Years went by and the place continued to degrade. 10 years after my first visit I had the chance to visit again, when my mother told me a guy had just bought it and had plans to turn it into a hotel. His name was Nigel Weeden. I contacted him and he was happy for me to go and have a wander around. I didn't know what to expect when I got there, but he was friendly, enthusiastic and just let me wander off to do my own thing which I was pleased about!

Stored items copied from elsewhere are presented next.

(* ===== verification/Scheduler.v ===== *)
(** * Subscriptions at work

    [src/internal/topology/subscription_scheduler.go],
    [src/internal/topology/subscription_cleanup.go],
    [src/internal/topology/ephemeral_cleaner.go] and the subscription handlers
    of [src/internal/service/control_plane_subscription.go], on the pool.  A
    refresh is two steps: it notes what it starts from, and later, other steps
    having happened in between, applies what was fetched and parsed.  Fetching
    and parsing are arguments, and so is the hash of a node document. *)

From Stdlib Require Import Ascii String SpecFloat.
From stdpp Require Import base gmap list strings.
From S2P Require Import Prelude GoStrings Netip RoutableView Latency Intel Nodes Quality Selection Platforms Subs Pool.

Definition schedulerLookahead : Z := 15 * 1000000000.

(** The clock, the builder of outbounds and the hash of a document. *)
Record Env := mkEnv { now : Z; builder : string -> BuildResult; hashOf : string -> Hash }.

Record ParsedNode := mkParsed { parsed_Tag : string; parsed_Raw : string }.

Inductive Fetched :=
| FetchFailed (err : string)
| ParseFailed (err : string)
| ParsedNodes (l : list ParsedNode).

Definition errEmptyRefresh : string := "subscription returned no usable nodes; keeping previous nodes".

(** What a refresh attempt starts from. *)
Record Attempt := mkAttempt { at_sub : nat; at_seq : Z; at_version : Z }.

Definition on_sub (ptr : nat) (f : Subscription -> Subscription) (w : World) : World := with_subs (alter f ptr) w.

Definition BeginUpdate (ptr : nat) (w : World) : option Attempt * World :=
  match subs w !! ptr with
  | None => (None, w)
  | Some sub =>
      let '(seq, sub') := NextAttemptSeq sub in
      (Some (mkAttempt ptr seq (Sub.configVersion sub)), with_subs <[ptr := sub']> w)
  end.

(** Another attempt has landed since, or the configuration changed. *)
Definition stale (a : Attempt) (sub : Subscription) : bool :=
  negb (Sub.configVersion sub =? at_version a) || (at_seq a <? Sub.lastAppliedSeq sub).

Definition handleUpdateFailure (E : Env) (a : Attempt) (err : string) (w : World) : World :=
  match subs w !! at_sub a with
  | None => w
  | Some sub => if stale a sub then w else with_subs <[at_sub a := mark_failed (now E) err sub]> w
  end.

(** ** Building the next set of nodes *)

Definition add_parsed (E : Env) (m : ManagedNodes) (p : ParsedNode) : ManagedNodes :=
  let h := hashOf E (parsed_Raw p) in
  let existing := default (mkManaged [] false) (m !! h) in
  <[h := mkManaged (Tags existing ++ [parsed_Tag p]) (Evicted existing)]> m.

Definition refreshed (E : Env) (l : list ParsedNode) : ManagedNodes := foldl (add_parsed E) ∅ l.

(** The first document of a hash counts. *)
Definition add_raw (E : Env) (m : gmap Hash string) (p : ParsedNode) : gmap Hash string :=
  let h := hashOf E (parsed_Raw p) in
  match m !! h with Some _ => m | None => <[h := parsed_Raw p]> m end.

Definition rawByHash (E : Env) (l : list ParsedNode) : gmap Hash string := foldl (add_raw E) ∅ l.

Definition shouldRemoveUnhealthyNodeForIncrementalMode (e : NodeEntry) : bool :=
  IsCircuitOpen e || (negb (HasOutbound e) && (Node.LastError e <>s "")).

Definition keeps_alive (w : World) (h : Hash) (m : ManagedNode) : bool :=
  Evicted m || match nodes w !! h with Some e => negb (shouldRemoveUnhealthyNodeForIncrementalMode e) | None => false end.

Definition merged (w : World) (sub : Subscription) (fresh : ManagedNodes) : ManagedNodes :=
  let old := Sub.managedNodes sub in
  let base := if Sub.incrementalAliveNodes sub
              then fresh ∪ map_imap (fun h m => if keeps_alive w h m then Some m else None) old
              else fresh in
  map_imap (fun h m => Some (if default false (Evicted <$> old !! h) then mkManaged (Tags m) true else m)) base.

(** ** Applying it *)

Section Scheduler.
Context (C : PoolConfig).

Definition add_managed (E : Env) (subID : string) (managed : ManagedNodes) (raws : gmap Hash string) (w : World) (h : Hash) : World :=
  if default false (Evicted <$> managed !! h) then w
  else
    let raw := default ""%string (raws !! h) in
    let raw := if raw ==s "" then default ""%string (Node.RawOptions <$> nodes w !! h) else raw in
    if raw ==s "" then w else AddNodeFromSub C (now E) (builder E) h raw subID w.

Definition apply_refresh (E : Env) (a : Attempt) (l : list ParsedNode) (sub : Subscription) (w : World) : World :=
  let old := Sub.managedNodes sub in
  let next := merged w sub (refreshed E l) in
  let '(added, kept, removed) := DiffHashes old next in
  let w1 := on_sub (at_sub a) (SwapManagedNodes next) w in
  let w2 := foldl (add_managed E (Sub.ID sub) next (rawByHash E l)) w1 (added ++ kept) in
  let w3 := foldl (fun w h => RemoveNodeFromSub C (now E) h (Sub.ID sub) w) w2 removed in
  on_sub (at_sub a) (mark_applied (at_seq a) (now E)) w3.

(** A document without nodes is a failure where there were nodes. *)
Definition FinishUpdate (E : Env) (a : Attempt) (f : Fetched) (w : World) : World :=
  match f with
  | FetchFailed err | ParseFailed err => handleUpdateFailure E a err w
  | ParsedNodes l =>
      match subs w !! at_sub a with
      | None => w
      | Some sub =>
          if is_nil l && negb (bool_decide (Sub.managedNodes sub = ∅)) then handleUpdateFailure E a errEmptyRefresh w
          else if stale a sub then w
          else apply_refresh E a l sub w
      end
  end.

(** Which subscriptions a tick refreshes. *)
Definition update_due (nowNs : Z) (sub : Subscription) : bool :=
  Sub.enabled sub && (sub64 (add64 (Sub.LastCheckedNs sub) (Sub.updateIntervalNs sub)) schedulerLookahead <=? nowNs).

(** ** Enabling and renaming *)

Definition SetSubscriptionEnabled (E : Env) (ptr : nat) (enabled : bool) (w : World) : World :=
  match subs w !! ptr with
  | None => w
  | Some sub =>
      let candidates :=
        if negb (Sub.enabled sub) && enabled
        then filter (fun h => IsNodeDisabled h w = true)
               (map fst (map_to_list (map_imap (fun _ m => if Evicted m then None else Some m) (Sub.managedNodes sub))))
        else [] in
      let w1 := RebuildAllPlatforms C (now E) (on_sub ptr (SetEnabled enabled) w) in
      foldl (fun w h => if IsNodeDisabled h w then w else EnsureNodeOutbound (builder E) h w) w1 candidates
  end.

Definition RenameSubscription (E : Env) (ptr : nat) (newName : string) (w : World) : World :=
  match subs w !! ptr with
  | None => w
  | Some sub =>
      foldl (fun w hm =>
          if Evicted (snd hm) then w
          else match nodes w !! fst hm with
               | Some e => AddNodeFromSub C (now E) (builder E) (fst hm) (Node.RawOptions e) (Sub.ID sub) w
               | None => w
               end) (on_sub ptr (SetName newName) w) (map_to_list (Sub.managedNodes sub))
  end.

(** ** Evicting nodes *)

(** Candidates of a scan: held, in the pool, and to be removed. *)
Definition cleanup_candidates (shouldRemove : NodeEntry -> bool) (managed : ManagedNodes) (w : World) : ManagedNodes :=
  map_imap (fun h m => if negb (Evicted m) && match nodes w !! h with Some e => shouldRemove e | None => false end
                       then Some m else None) managed.

(** [between] is what happens between the two scans. *)
Definition CleanupSubscriptionNodesWithConfirm (E : Env) (ptr : nat) (shouldRemove : NodeEntry -> bool) (between : World -> World)
    (w : World) : list Hash * World :=
  match subs w !! ptr with
  | None => ([], w)
  | Some sub =>
      let managed := Sub.managedNodes sub in
      let first := cleanup_candidates shouldRemove managed w in
      if bool_decide (first = ∅) then ([], w)
      else
        let w1 := between w in
        let confirmed := cleanup_candidates shouldRemove first w1 in
        if bool_decide (confirmed = ∅) then ([], w1)
        else
          let next := map_imap (fun h m => Some (match confirmed !! h with Some _ => mkManaged (Tags m) true | None => m end)) managed in
          let evicted := map fst (map_to_list confirmed) in
          (evicted, foldl (fun w h => RemoveNodeFromSub C (now E) h (Sub.ID sub) w) (on_sub ptr (SwapManagedNodes next) w1) evicted)
  end.

Definition shouldEvictEntry (nowNs evictDelayNs : Z) (e : NodeEntry) : bool :=
  if negb (HasOutbound e) && (Node.LastError e <>s "") then true
  else (0 <? Node.CircuitOpenSince e) && (evictDelayNs <? sub64 nowNs (Node.CircuitOpenSince e)).

Definition sweepOneSubscription (E : Env) (ptr : nat) (w : World) : World :=
  match subs w !! ptr with
  | None => w
  | Some sub =>
      snd (CleanupSubscriptionNodesWithConfirm E ptr (shouldEvictEntry (now E) (Sub.ephemeralNodeEvictDelayNs sub)) (fun w => w) w)
  end.

Definition sweep (E : Env) (w : World) : World :=
  foldl (fun w kv => match subs w !! snd kv with
                     | Some sub => if Sub.ephemeral sub then sweepOneSubscription E (snd kv) w else w
                     | None => w
                     end) w (map_to_list (manager w)).

Definition shouldCleanupSubscriptionNode (e : NodeEntry) : bool :=
  IsCircuitOpen e || (negb (HasOutbound e) && (Node.LastError e <>s "")).

Definition CleanupSubscriptionCircuitOpenNodes (E : Env) (id : string) (w : World) : option nat * World :=
  match SubLookup id w with
  | None => (None, w)
  | Some (ptr, _) =>
      let '(evicted, w') := CleanupSubscriptionNodesWithConfirm E ptr shouldCleanupSubscriptionNode (fun w => w) w in
      (Some (length evicted), w')
  end.

(** ** Handlers: the validated values, and whether the row could be stored *)

Record SubFields := mkSubFields {
  f_name : string; f_sourceType : string; f_url : string; f_content : string; f_interval : Z; f_enabled : bool;
  f_ephemeral : bool; f_incremental : bool; f_evictDelay : Z; f_autoIntel : bool
}.

Definition with_times (created updated : Z) (s : Subscription) : Subscription :=
  let 'Sub.mkSubscription a b c d e f g h i j k _ _ n o p q r t v := s in
  Sub.mkSubscription a b c d e f g h i j k created updated n o p q r t v.

Definition CreateSubscription (E : Env) (id : string) (f : SubFields) (stored : bool) (w : World) : World :=
  if negb stored then w
  else
    let sub := with_times (now E) (now E) (SetEphemeralNodeEvictDelayNs (f_evictDelay f) (SetAutoIntel (f_autoIntel f)
                 (SetIncrementalAliveNodes (f_incremental f) (SetContent (f_content f) (SetSourceType (f_sourceType f)
                 (SetFetchConfig (f_url f) (f_interval f) (NewSubscription id (f_name f) (f_url f) (f_enabled f) (f_ephemeral f)))))))) in
    let ptr := fresh (dom (subs w)) in
    RegisterSub ptr (with_subs <[ptr := sub]> w).

(** The new values of a patch; what it leaves out keeps its value. *)
Definition UpdateSubscriptionFields (E : Env) (id : string) (f : SubFields) (stored : bool) (w : World) : World :=
  match SubLookup id w with
  | None => w
  | Some (ptr, sub) =>
      if negb stored then w
      else
        let set s := with_times (Sub.CreatedAtNs s) (now E) (SetAutoIntel (f_autoIntel f) (SetEphemeralNodeEvictDelayNs (f_evictDelay f)
                       (SetIncrementalAliveNodes (f_incremental f) (SetEphemeral (f_ephemeral f) (SetContent (f_content f)
                       (SetFetchConfig (f_url f) (f_interval f) s)))))) in
        let w1 := on_sub ptr set w in
        let w2 := if Sub.name sub <>s f_name f then RenameSubscription E ptr (f_name f) w1 else w1 in
        if negb (Bool.eqb (Sub.enabled sub) (f_enabled f)) then SetSubscriptionEnabled E ptr (f_enabled f) w2 else w2
  end.

Definition DeleteSubscription (E : Env) (id : string) (stored : bool) (w : World) : bool * World :=
  match SubLookup id w with
  | None => (false, w)
  | Some (ptr, sub) =>
      if negb stored then (false, w)
      else (true, UnregisterSub id
                    (foldl (fun w h => RemoveNodeFromSub C (now E) h id w) w (map fst (map_to_list (Sub.managedNodes sub)))))
  end.
End Scheduler.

I don't have a great deal on the history, but the present hall was built on the site of a much older hall in 1859 by a local squire, Robert Kellet Long. The mansion stayed in the Long family for generations until 1957 when the hall was purchased by furniture store Wallace Kings for use as a storage depot. I remember a tv news report in the late 70's where an eccentric old man had bought it and planned to turn it into a music school for deaf people. This never materialised. The next I heard was when Nigel Weeden took the place on. The place is now owned by the De Vere group of hotels, and I'm guessing it is they who funded the bulk of the renovation and expansion costs. I don't know if Nigel Weeden is still involved. The house is now just one part of a sprawling complex that includes a health club, golf club and large accomodation buildings, that are sympathetic in fascade to the original mock Elizabethan manor. In my view however, the charm it held back in 1985 has been severely compromised by the large additions, but a building that may have been lost, has after all been saved. 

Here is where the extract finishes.